Jackie Terlonge scite author profile

Production of curli (AgF) adhesins by Escherichia coli and Salmonella enterica serovar Typhimurium (S. typhimurium) is associated with extracellular matrix production and is optimal at low temperature during stationary phase. Curli and extracellular matrix synthesis involves a complex regulatory network that is dependent on the CsgD (AgfD) regulator. We have identified a novel regulator, termed MlrA, that is required for curli production and extracellular matrix formation. Two cosmids from a genomic library of avian pathogenic E. coliχ7122 conferred mannose‐resistant haemagglutination (HA) and curli production to E. coli HB101, which is unable to produce curli owing to a defective regulatory pathway.
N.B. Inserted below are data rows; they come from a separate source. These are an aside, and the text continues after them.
Lemma keys_set (d : list (K * V)) k v :
  map fst (set eqb d k v) = if existsb (eqb k) (map fst d) then map fst d else map fst d ++ [k].
Proof.
  induction d as [|[k' v'] d IH]; simpl; [reflexivity|].
  destruct (eqb k k') eqn:E; simpl; [reflexivity|].
  rewrite IH. destruct (existsb (eqb k) (map fst d)); reflexivity.
Qed.

End DictFacts.

(** ** Rounding to nearest even, as [SpecFloat] computes it

    [binary_round_aux] rounds a located mantissa by shifting it right with a
    round and a sticky bit.  This part gives it a closed form on fractions
    [num / den * 2 ^ e] and proves from it that the rounding is monotone. *)
Module Rounding.

Local Open Scope Z_scope.

Local Abbreviation fexp := (SpecFloat.fexp prec emax).
Local Abbreviation emin := (-1074).

Lemma fexp_eq e : fexp e = Z.max (e - 53) emin.
Proof. reflexivity. Qed.

Lemma fexp_mono a b : a <= b -> fexp a <= fexp b.
Proof. rewrite !fexp_eq. lia. Qed.

Lemma digits2_pos_size p : digits2_pos p = Pos.size p.
Proof. induction p; simpl; congruence. Qed.

Lemma Zdigits2_bounds x :
  0 < x -> 2 ^ (Zdigits2 x - 1) <= x < 2 ^ Zdigits2 x.
Proof.
  destruct x as [|p|p]; try lia. intros _. simpl Zdigits2.
  rewrite digits2_pos_size.
  pose proof (Pos.size_gt p) as Hgt. pose proof (Pos.size_le p) as Hle.
  assert (Hp : forall q, Z.pos (2 ^ q) = 2 ^ Z.pos q).
  { intros q. rewrite Pos2Z.inj_pow. reflexivity. }
  split.
  - assert (2 ^ Z.pos (Pos.size p) <= 2 * Z.pos p) by (rewrite <- Hp; lia).
    replace (Z.pos (Pos.size p)) with (Z.succ (Z.pos (Pos.size p) - 1)) in H by lia.
    rewrite Z.pow_succ_r in H by lia. lia.
  - rewrite <- Hp. lia.
Qed.

Lemma Zdigits2_nonneg x : 0 <= Zdigits2 x.
Proof. destruct x; simpl; lia. Qed.

Lemma Zdigits2_pos x : 0 < x -> 0 < Zdigits2 x.
Proof. destruct x; simpl; lia. Qed.

Lemma pow2_lt_inv a b : 0 <= b -> 2 ^ a < 2 ^ b -> a < b.
Proof.
  intros Hb H. destruct (Z_lt_le_dec a b) as [|Hle]; [assumption|].
  apply (Z.pow_le_mono_r 2) in Hle; lia.
Qed.

Lemma Zdigits2_unique x d :
  0 < x -> 2 ^ (d - 1) <= x < 2 ^ d -> Zdigits2 x = d.
Proof.
  intros Hx [Hlo Hhi]. pose proof (Zdigits2_bounds x Hx) as [Blo Bhi].
  pose proof (Zdigits2_pos x Hx) as Hd.
  assert (0 < d).
  { destruct (Z_lt_le_dec 0 d); [assumption|].
    rewrite Z.pow_neg_r in Hlo by lia.
    destruct (Z.eq_dec d 0) as [->|]; [simpl in Hhi; lia|].
    rewrite Z.pow_neg_r in Hhi by lia. lia. }
  assert (Zdigits2 x - 1 < d) by (apply pow2_lt_inv; lia).
  assert (d - 1 < Zdigits2 x) by (apply pow2_lt_inv; lia).
  lia.
Qed.

Lemma Zdigits2_mono x y : 0 <= x <= y -> Zdigits2 x <= Zdigits2 y.
Proof.
  intros [Hx Hxy]. destruct (Z.eq_dec x 0) as [->|Hn].
  - apply Zdigits2_nonneg.
  - pose proof (Zdigits2_bounds x ltac:(lia)) as [Blo _].
    pose proof (Zdigits2_bounds y ltac:(lia)) as [_ Bhi].
    assert (Zdigits2 x - 1 < Zdigits2 y); [|lia].
    apply pow2_lt_inv; [apply Zdigits2_nonneg | lia].
Qed.

Lemma Zdigits2_lt_pow x d : 0 <= d -> 0 <= x < 2 ^ d -> Zdigits2 x <= d.
Proof.
  intros Hd [Hx Hlt]. destruct (Z.eq_dec x 0) as [->|Hn]; [simpl; lia|].
  pose proof (Zdigits2_bounds x ltac:(lia)) as [Blo _].
  assert (Zdigits2 x - 1 < d); [|lia].
  apply pow2_lt_inv; lia.
Qed.

Lemma Zdigits2_ge_pow x d : 0 <= d -> 2 ^ d <= x -> d < Zdigits2 x.
Proof.
  intros Hd Hle. assert (0 < x) by (pose proof (Z.pow_pos_nonneg 2 d); lia).
  pose proof (Zdigits2_bounds x H) as [_ Bhi].
  apply pow2_lt_inv; [apply Zdigits2_nonneg | lia].
Qed.

(** *** Locations of a fraction *)

(** Where [num / den] lies between its floor and the next integer. *)
Definition loc_of (num den : Z) : location :=
  if num mod den =? 0 then loc_Exact
  else loc_Inexact (2 * (num mod den) ?= den).

(** The integer nearest to [num / den], ties to even. *)
Definition rne (num den : Z) : Z :=
  round_nearest_even (num / den) (loc_of num den).

Lemma shr_1_nonneg m r s :
  0 <= m ->
  shr_1 {| shr_m := m; shr_r := r; shr_s := s |} =
  {| shr_m := Z.div2 m; shr_r := Z.odd m; shr_s := r || s |}.
Proof. destruct m as [|[p|p|]|p]; try lia; reflexivity. Qed.

Lemma loc_record m l :
  loc_of_shr_record (shr_record_of_loc m l) = l.
Proof. destruct l as [|[]]; reflexivity. Qed.

Lemma shr_m_record m l : shr_m (shr_record_of_loc m l) = m.
Proof. destruct l as [|[]]; reflexivity. Qed.

Lemma record_bits m l :
  shr_record_of_loc m l =
  {| shr_m := m;
     shr_r := match l with loc_Inexact (Eq | Gt) => true | _ => false end;
     shr_s := match l with loc_Inexact (Lt | Gt) => true | _ => false end |}.
Proof. destruct l as [|[]]; reflexivity. Qed.

Lemma div_mod_double num den :
  0 <= num -> 0 < den ->
  num / (2 * den) = Z.div2 (num / den) /\
  num mod (2 * den) = (if Z.odd (num / den) then den else 0) + num mod den.
Proof.
  intros Hn Hd.
  pose proof (Z.div_mod num den ltac:(lia)) as E.
  pose proof (Z.mod_pos_bound num den Hd) as B.
  set (m := num / den) in *. set (r := num mod den) in *.
  pose proof (Zdiv2_odd_eqn m) as Em.
  assert (Hq : num = (2 * den) * Z.div2 m + ((if Z.odd m then den else 0) + r)).
  { destruct (Z.odd m); nia. }
  assert (Hr : 0 <= (if Z.odd m then den else 0) + r < 2 * den).
  { destruct (Z.odd m); lia. }
  split.
  - symmetry. exact (Z.div_unique_pos _ _ _ _ Hr Hq).
  - symmetry. exact (Z.mod_unique_pos _ _ _ _ Hr Hq).
Qed.
(** * curtin.block: device discovery, multipath detection and the wipe engine

    A shallow embedding of [curtin/block/__init__.py] and the properties of
    its block-listing parser, sysfs partition reader, multipath heuristics
    and offset-based wipe routines.

    Conventions of the embedding:
    - Python [str] is [string] (a sequence of 8-bit characters), Python
      [bytes] is [list byte], Python [int] is [Z];
    - a [dict] is an association list in insertion order, with Python's
      update-in-place assignment; a [set] is a duplicate-free list;
    - an exception is a value of [exn]; a pure function that may raise
      returns [result]; a function that touches the system is a state
      transformer [World -> result A * World] whose state survives a raise;
    - external tools and the helpers of [curtin.util], [curtin.udev] and
      [curtin.log] are operations of the class [Collaborators]. *)

From Stdlib Require Import ZArith List String Ascii Bool Lia.
From Stdlib Require Import Init.Byte.
Import ListNotations.

Local Open Scope string_scope.
Local Open Scope list_scope.
Local Open Scope Z_scope.

Set Implicit Arguments.

(* ================================================================== *)
(** * Exceptions and results *)

(** The messages the module formats into its [ValueError]s and log lines.
    The format arguments are kept as data instead of rendered text. *)
Inductive message : Type :=
| msg_no_syspath (devpath syspath : string)
    (* "%s had no syspath (%s)" *)
| msg_both_none
    (* "Blockdev and sysfs_path cannot both be None" *)
| msg_short_read (got expected after : Z)
    (* "short read on reader got %d expected %d after %d" *)
| msg_not_file_or_blockdev
    (* "%s: not an existing file or block device" *)
| m_badoff (path : string) (size offset : Z) (strict : bool)
    (* "{path} (size={size}): invalid offset {offset}." [+ " Skipping."] *)
| m_short (path : string) (size tot offset wsize : Z) (strict : bool)
    (* "{path} (size={size}): {tot} bytes from {offset} > size."
       [+ " Shortened to {wsize} bytes."] *)
| msg_no_closing_quotation
| msg_no_escaped_character
| msg_unpack (got : nat)
    (* "not enough values to unpack" / "too many values to unpack" *)
| msg_invalid_literal (s : string)
    (* "invalid literal for int() with base 10" *)
| msg_no_uuid (devpath : string)
    (* "Target partition %s doesn't have UUID assigned" *)
| msg_wiping (path : string) (size buflen : Z)
    (* "%s is %s bytes. wiping with buflen=%s" *)
| msg_wiping_1M (path : string) (offsets : list Z)
    (* "wiping 1M on %s at offsets %s" *)
| msg_text (s : string).

Inductive exn : Type :=
| ValueError (m : message)
| KeyError (key : string)
| TypeError
| OSError (errno : Z) (about : string)
| ProcessExecutionError (cmd : list string) (exit_code : Z).

Inductive result (A : Type) : Type :=
| Ret (a : A)
| Raise (e : exn).
Arguments Ret {A} a.
Arguments Raise {A} e.

Definition rbind {A B} (r : result A) (k : A -> result B) : result B :=
  match r with
  | Ret a => k a
  | Raise e => Raise e
  end.

Notation "'let?' x ':=' r 'in' k" := (rbind r (fun x => k))
  (at level 10, x pattern, r at level 100, k at level 200).

(** [for x in l: acc = body(acc, x)], the first raise ends the loop. *)
Fixpoint rfold {A B} (body : B -> A -> result B) (l : list A) (acc : B)
  : result B :=
  match l with
  | [] => Ret acc
  | x :: l' => let? acc' := body acc x in rfold body l' acc'
  end.

Definition ENOENT : Z := 2.

(* ================================================================== *)
(** * Python strings *)

Definition startswith (s p : string) : bool := String.prefix p s.

(** [sub in s] *)
Fixpoint contains (sub s : string) : bool :=
  String.prefix sub s ||
  match s with
  | EmptyString => false
  | String _ s' => contains sub s'
  end.

(** [s.split(sep)] for a non-empty [sep]: the pieces between the
    occurrences of [sep] found left to right without overlap.  The first
    component of [split_from] is the piece being read, [skip] counts the
    characters of a matched separator that are still to be passed. *)
Fixpoint split_from (sep : string) (skip : nat) (s : string)
  : string * list string :=
  match s with
  | EmptyString => (EmptyString, [])
  | String c s' =>
      match skip with
      | S k => split_from sep k s'
      | O =>
          if String.prefix sep s
          then (EmptyString,
                let (p, ps) := split_from sep (String.length sep - 1) s' in
                p :: ps)
          else let (p, ps) := split_from sep O s' in (String c p, ps)
      end
  end.

Definition split (s sep : string) : list string :=
  let (p, ps) := split_from sep O s in p :: ps.

(** [l[-1]] on a list known to be non-empty ([split] never returns []). *)
Definition last_item (l : list string) : string := List.last l EmptyString.

(** [s.split(c, 1)] for a one-character separator: at most one cut. *)
Fixpoint split1 (s : string) (c : ascii) : list string :=
  match s with
  | EmptyString => [EmptyString]
  | String a s' =>
      if Ascii.eqb a c then [EmptyString; s']
      else match split1 s' c with
           | p :: ps => String a p :: ps
           | [] => [String a EmptyString]
           end
  end.

(** [k, v = tok.split(c, 1)]: unpacking needs exactly two pieces. *)
Definition unpack2 (l : list string) : result (string * string) :=
  match l with
  | [k; v] => Ret (k, v)
  | _ => Raise (ValueError (msg_unpack (List.length l)))
  end.

(** [s.replace(a, b)] for one-character [a] and [b]. *)
Fixpoint replace (s : string) (a b : ascii) : string :=
  match s with
  | EmptyString => EmptyString
  | String c s' => String (if Ascii.eqb c a then b else c) (replace s' a b)
  end.

(** [sep.join(l)] *)
Definition join (sep : string) (l : list string) : string :=
  String.concat sep l.

Definition LF : ascii := "010"%char.
Definition CR : ascii := "013"%char.

(** Line boundaries of [str.splitlines] in the ASCII range. *)
Definition is_linebreak (c : ascii) : bool :=
  match nat_of_ascii c with
  | 10 | 11 | 12 | 13 | 28 | 29 | 30 => true
  | _ => false
  end%nat.

(** [s.splitlines()]: no line ends are kept, "\r\n" is one boundary and a
    final boundary opens no empty last line. *)
Fixpoint splitlines (s : string) : list string :=
  match s with
  | EmptyString => []
  | String c s' =>
      if is_linebreak c then
        match s' with
        | String c' s'' =>
            if Ascii.eqb c CR && Ascii.eqb c' LF
            then EmptyString :: splitlines s''
            else EmptyString :: splitlines s'
        | EmptyString => [EmptyString]
        end
      else
        match splitlines s' with
        | [] => [String c EmptyString]
        | l :: ls => String c l :: ls
        end
  end.

(** Whitespace in the ASCII range, as [str.strip()], [str.split()] and
    [int()] see it. *)
Definition is_space (c : ascii) : bool :=
  match nat_of_ascii c with
  | 9 | 10 | 11 | 12 | 13 | 28 | 29 | 30 | 31 | 32 => true
  | _ => false
  end%nat.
The rpoS gene, encoding a known positive regulator of curli synthesis, and the E. coli open reading frame (ORF) of unknown function, yehV, identified on each of these cosmids, respectively, conferred curli production and HA to E. coli HB101. We have designated yehV as the mlrA gene for MerR‐like regulator A because its product shares similarities with regulatory proteins of the MerR family. HA and curli production by strain χ7122 were abolished by disruption of rpoS, mlrA or csgA, the curli subunit gene. Both csgD and csgBA transcription, required for expression of curli, were inactive in an mlrA mutant grown under conditions that promote curli production. An mlrA homologue was identified in S. typhimurium. Analysis of mlrA–lac operon fusions demonstrated that mlrA was positively regulated by rpoS. mlrA mutants of wild‐type S. typhimurium SL1344 or SR‐11 no longer produced curli or rugose colony morphology, and exhibited enhanced aggregation and extracellular matrix formation when complemented with the mlrA gene from either S. typhimurium or E. coli present on a low‐copy‐number plasmid. However, inactivation of mlrA did not affect curli production and aggregative morphology in an upregulated curli producing S. typhimurium derivative containing a temperature‐ and RpoS‐independent agfD promoter region. These results indicate that MlrA is a newly defined transcriptional regulator of csgD/agfD that acts as a positive regulator of RpoS‐dependent curli and extracellular matrix production by E. coli and S. typhimurium.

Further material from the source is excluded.